# Mal wieder ein BEricht über Spiele im TV...



## X-CosmicBlue (21. Oktober 2014)

*Mal wieder ein BEricht über Spiele im TV...*

Hatten wir ja lange nicht mehr.
Überraschend diesmal aber die Objektivität, mit dem sich "Panorama: Die Reporter" dem Thema genähert haben.
Untertitel "Mama-Shooter".
Besucht wurde eine LAN-Party, die "nicht wie die Brutstätte für Amokläufer wirkt", eine Suchtklinik und natürlich Spieler.
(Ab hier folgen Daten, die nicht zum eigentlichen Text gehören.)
(* ===== verification/Net.v ===== *)
(** * The network below

    The sockets of the machine: what src/sys/socket.rs and src/sys/udp.rs ask
    of [tokio::net], [socket2] and [std::os::unix::net]. As with [Host], the
    network is an interface over a type of host states and an open socket is
    a handle. An operation the source awaits is the operation at the moment
    the await completes. The conversions between [tokio] and [std] sockets
    that the source [expect]s to succeed are part of [unix_listener_clone]. *)

From S2P Require Import Prelude Word Text Path Host Udp.

(** The [std::io::ErrorKind]s the socket code tells apart. *)
Inductive NetErrorKind :=
  | NetAddrInUse | NetAddrNotAvailable | NetConnectionRefused | NetTimedOut
  | NetNotFound | NetPermissionDenied | NetOther.

Inductive net (A : Type) : Type :=
  | NetOk (a : A)
  | NetErr (k : NetErrorKind).
Arguments NetOk {A} a.
Arguments NetErr {A} k.

Class Net (W : Type) := {
  (** [UnixListener], [UnixStream]; a peer is known by its path name. *)
  unix_bind : W → bytes → net handle * W;
  unix_listener_clone : W → handle → net handle * W;
  unix_accept : W → handle → net (handle * option bytes) * W;
  unix_connect : W → bytes → net handle * W;
  unix_pair : W → net (handle * handle) * W;
  (** [TcpListener], [TcpStream]. *)
  tcp_bind : W → SocketAddr → net handle * W;
  tcp_accept : W → handle → net (handle * SocketAddr) * W;
  tcp_connect : W → SocketAddr → net handle * W;
  (** One [write], one [read] of at most so many bytes, [shutdown]. *)
  stream_write : W → handle → bytes → net Z * W;
  stream_read : W → handle → Z → net bytes * W;
  stream_shutdown : W → handle → W;
  (** [socket2::Socket] and [UdpSocket]. *)
  udp_socket : W → Family → net handle * W;
  udp_set_reuse_address : W → handle → bool → W;
  udp_set_only_v6 : W → handle → bool → W;
  udp_bind : W → handle → SocketAddr → net unit * W;
  udp_set_nonblocking : W → handle → net unit * W;
  udp_from_std : W → handle → net handle * W;
  udp_local_addr : W → handle → net SocketAddr;
}.

(** What [read] and [write] promise of their counts, and [accept] and
    [local_addr] of the addresses they report. The paths of the UNIX calls fit
    [sun_path] with its terminator: the library refuses longer ones. *)
Definition inet_ok (a : SocketAddr) : Prop :=
  match a with
  | SAv4 port addr => is_u 16 port ∧ length addr = 4%nat ∧ bytes_ok addr
  | SAv6 port addr => is_u 16 port ∧ length addr = 16%nat ∧ bytes_ok addr
  end.

Class NetLaws (W : Type) `{Net W} : Prop := {
  stream_read_le w h n bs w' :
    stream_read w h n = (NetOk bs, w') → (length bs ≤ Z.to_nat n)%nat ∧ bytes_ok bs;
  stream_write_le w h bs n w' :
    stream_write w h bs = (NetOk n, w') → 0 ≤ n ≤ Z.of_nat (length bs);
  tcp_accept_addr w h s a w' : tcp_accept w h = (NetOk (s, a), w') → inet_ok a;
  udp_local_addr_ok w h a : udp_local_addr w h = NetOk a → inet_ok a;
  unix_bind_path w p h w' : unix_bind w p = (NetOk h, w') → (length p < 108)%nat;
  unix_connect_path w p h w' : unix_connect w p = (NetOk h, w') → (length p < 108)%nat;
  unix_accept_path w l h p w' : unix_accept w l = (NetOk (h, Some p), w') → (length p < 108)%nat;
}.

(** A connected stream delivers the bytes sent to it in order: [pending] are
    those not yet read. A read takes some of them, and none only when there
    are none. *)
Class StreamNet (W : Type) `{Net W} := {
  pending : W → handle → bytes;
  open_stream : W → handle → Prop;
  stream_read_law w h n :
    open_stream w h → 0 < n →
    ∃ bs w', stream_read w h n = (NetOk bs, w') ∧ open_stream w' h ∧
      pending w h = bs ++ pending w' h ∧ Z.of_nat (length bs) ≤ n ∧
      (bs = [] → pending w h = []);
}.

(** ** No network *)

#[global] Instance null_net : Net NullHost := {
  unix_bind w _ := (NetErr NetPermissionDenied, w);
  unix_listener_clone w h := (NetOk h, w);
  unix_accept w _ := (NetErr NetOther, w);
  unix_connect w _ := (NetErr NetNotFound, w);
  unix_pair w := (NetOk (1, 2), w);
  tcp_bind w _ := (NetErr NetAddrInUse, w);
  tcp_accept w _ := (NetErr NetOther, w);
  tcp_connect w _ := (NetErr NetConnectionRefused, w);
  stream_write w _ bs := (NetOk (Z.of_nat (length bs)), w);
  stream_read w _ _ := (NetOk [], w);
  stream_shutdown w _ := w;
  udp_socket w _ := (NetErr NetPermissionDenied, w);
  udp_set_reuse_address w _ _ := w;
  udp_set_only_v6 w _ _ := w;
  udp_bind w _ _ := (NetErr NetAddrInUse, w);
  udp_set_nonblocking w _ := (NetOk tt, w);
  udp_from_std w h := (NetOk h, w);
  udp_local_addr _ _ := NetErr NetOther;
}.

#[global] Instance null_net_laws : NetLaws NullHost.
Proof.
  split; try done.
  - intros w h n bs w' [= <- <-]. simpl. split; [lia|constructor].
  - intros w h bs n w' [= <- <-]. lia.
Qed.

(** ** One incoming stream

    Every handle reads from one queue of bytes; reads are short: at most
    three bytes each. Writes are appended to the log. *)

Record Inbox := MkInbox { in_queue : bytes; out_log : bytes }.

Definition in_chunk (w : Inbox) (n : Z) : bytes := take (Z.to_nat (Z.min n 3)) (in_queue w).

#[global] Instance inbox_net : Net Inbox := {
  unix_bind w _ := (NetOk 1, w);
  unix_listener_clone w h := (NetOk h, w);
  unix_accept w _ := (NetOk (2, None), w);
  unix_connect w _ := (NetOk 3, w);
  unix_pair w := (NetOk (4, 5), w);
  tcp_bind w _ := (NetOk 6, w);
  tcp_accept w _ := (NetOk (7, SAv4 4000 [10; 0; 0; 1]), w);
  tcp_connect w _ := (NetOk 8, w);
  stream_write w _ bs := (NetOk (Z.of_nat (length bs)), MkInbox (in_queue w) (out_log w ++ bs));
  stream_read w _ n := (NetOk (in_chunk w n), MkInbox (drop (length (in_chunk w n)) (in_queue w)) (out_log w));
  stream_shutdown w _ := w;
  udp_socket w _ := (NetOk 9, w);
  udp_set_reuse_address w _ _ := w;
  udp_set_only_v6 w _ _ := w;
  udp_bind w _ _ := (NetOk tt, w);
  udp_set_nonblocking w _ := (NetOk tt, w);
  udp_from_std w h := (NetOk h, w);
  udp_local_addr _ _ := NetOk (SAv4 40000 [127; 0; 0; 1]);
}.

#[global] Program Instance inbox_stream : StreamNet Inbox := {
  pending w _ := in_queue w;
  open_stream _ _ := True;
}.
Next Obligation.
  intros w h n _ Hn. eexists _, _. split; [done|]. simpl. unfold in_chunk.
  rewrite length_take. split_and!; [done| |lia|].
  - rewrite <- (take_drop (Z.to_nat (Z.min n 3)) (in_queue w)) at 1. f_equal.
    destruct (decide (Z.to_nat (Z.min n 3) ≤ length (in_queue w))%nat).
    + f_equal. lia.
    + rewrite !drop_ge by lia. done.
  - intros He. apply (f_equal length) in He. rewrite length_take in He. simpl in He.
    destruct (in_queue w); [done|]. simpl in He. lia.
Qed.
(** ** Field updates *)

Definition set_memory k x : kern W :=
  MkKern x (k_fds k) (k_vfs k) (k_mm k) (k_boot_monotonic_ns k) (k_brk k) (k_args k) (k_env k)
    (k_rng_seed k) (k_signals k) (k_exit_code k) (k_comm k) (k_tid k) (k_tgid k) (k_ps k)
    (k_cpu_ns k) (k_heap k) (k_host k).
Definition set_fds k x : kern W :=
  MkKern (k_memory k) x (k_vfs k) (k_mm k) (k_boot_monotonic_ns k) (k_brk k) (k_args k) (k_env k)
    (k_rng_seed k) (k_signals k) (k_exit_code k) (k_comm k) (k_tid k) (k_tgid k) (k_ps k)
    (k_cpu_ns k) (k_heap k) (k_host k).
Definition set_vfs k x : kern W :=
  MkKern (k_memory k) (k_fds k) x (k_mm k) (k_boot_monotonic_ns k) (k_brk k) (k_args k) (k_env k)
    (k_rng_seed k) (k_signals k) (k_exit_code k) (k_comm k) (k_tid k) (k_tgid k) (k_ps k)
    (k_cpu_ns k) (k_heap k) (k_host k).
Definition set_mm k x : kern W :=
  MkKern (k_memory k) (k_fds k) (k_vfs k) x (k_boot_monotonic_ns k) (k_brk k) (k_args k) (k_env k)
    (k_rng_seed k) (k_signals k) (k_exit_code k) (k_comm k) (k_tid k) (k_tgid k) (k_ps k)
    (k_cpu_ns k) (k_heap k) (k_host k).
Definition set_signals k x : kern W :=
  MkKern (k_memory k) (k_fds k) (k_vfs k) (k_mm k) (k_boot_monotonic_ns k) (k_brk k) (k_args k)
    (k_env k) (k_rng_seed k) x (k_exit_code k) (k_comm k) (k_tid k) (k_tgid k) (k_ps k)
    (k_cpu_ns k) (k_heap k) (k_host k).
Definition set_exit_code k x : kern W :=
  MkKern (k_memory k) (k_fds k) (k_vfs k) (k_mm k) (k_boot_monotonic_ns k) (k_brk k) (k_args k)
    (k_env k) (k_rng_seed k) (k_signals k) x (k_comm k) (k_tid k) (k_tgid k) (k_ps k)
    (k_cpu_ns k) (k_heap k) (k_host k).
Definition set_comm k x : kern W :=
  MkKern (k_memory k) (k_fds k) (k_vfs k) (k_mm k) (k_boot_monotonic_ns k) (k_brk k) (k_args k)
    (k_env k) (k_rng_seed k) (k_signals k) (k_exit_code k) x (k_tid k) (k_tgid k) (k_ps k)
    (k_cpu_ns k) (k_heap k) (k_host k).
Definition set_ps k x : kern W :=
  MkKern (k_memory k) (k_fds k) (k_vfs k) (k_mm k) (k_boot_monotonic_ns k) (k_brk k) (k_args k)
    (k_env k) (k_rng_seed k) (k_signals k) (k_exit_code k) (k_comm k) (k_tid k) (k_tgid k) x
    (k_cpu_ns k) (k_heap k) (k_host k).
Definition set_heap k x : kern W :=
  MkKern (k_memory k) (k_fds k) (k_vfs k) (k_mm k) (k_boot_monotonic_ns k) (k_brk k) (k_args k)
    (k_env k) (k_rng_seed k) (k_signals k) (k_exit_code k) (k_comm k) (k_tid k) (k_tgid k) (k_ps k)
    (k_cpu_ns k) x (k_host k).
Definition set_host k x : kern W :=
  MkKern (k_memory k) (k_fds k) (k_vfs k) (k_mm k) (k_boot_monotonic_ns k) (k_brk k) (k_args k)
    (k_env k) (k_rng_seed k) (k_signals k) (k_exit_code k) (k_comm k) (k_tid k) (k_tgid k) (k_ps k)
    (k_cpu_ns k) (k_heap k) x.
Gezeigt wird, wie Eltern "Counter-Strike" spielen und das es Erziehungsratgeber in Buchform für Eltern gibt, die das Spielen mit neuen Medien nicht von vornherein verteufeln.
Lief vorhin auf NDR von 21:15 bis 21:45.
Wer's sehen möchte: https://www.youtube.com/watch?v=jTHfxtyvo2Y
Das sollte sich der Herr Pfeiffer aus Niedersachsen mal ansehen...


----------



## Amon (23. Oktober 2014)

*AW: Mal wieder ein BEricht über Spiele im TV...*

Der Herr Pfeiffer hört sich selber gerne reden. Egal was für eine Schieße er auch labert, hauptsache er labert irgendwas.

Edith:

Hab mir den Bericht gerade angesehen. Super! Endlich mal niemand der mit dem erhobenen Zeigefinger kommt sondern einfach mal völlig offen an die Sache rangeht.


----------



## ΔΣΛ (23. Oktober 2014)

*AW: Mal wieder ein BEricht über Spiele im TV...*

Gar nicht schlecht das Video, nicht der typisch stumpf populistische "so werden Amokläufer gezüchtet" Bericht, die primär von Politikern in Auftrag gegeben werden um bei deren festgefahrenen 50+ Wählerschaft Punkten zu können.
Bald werden solche Personen, die heute Spieler kritisieren, die Minderheit darstellen, die Gruppe der Spieler wird immer größer und die Kritiker sterben zwangsläufig aus, den Wandel der Zeit kann man nicht aufhalten.


----------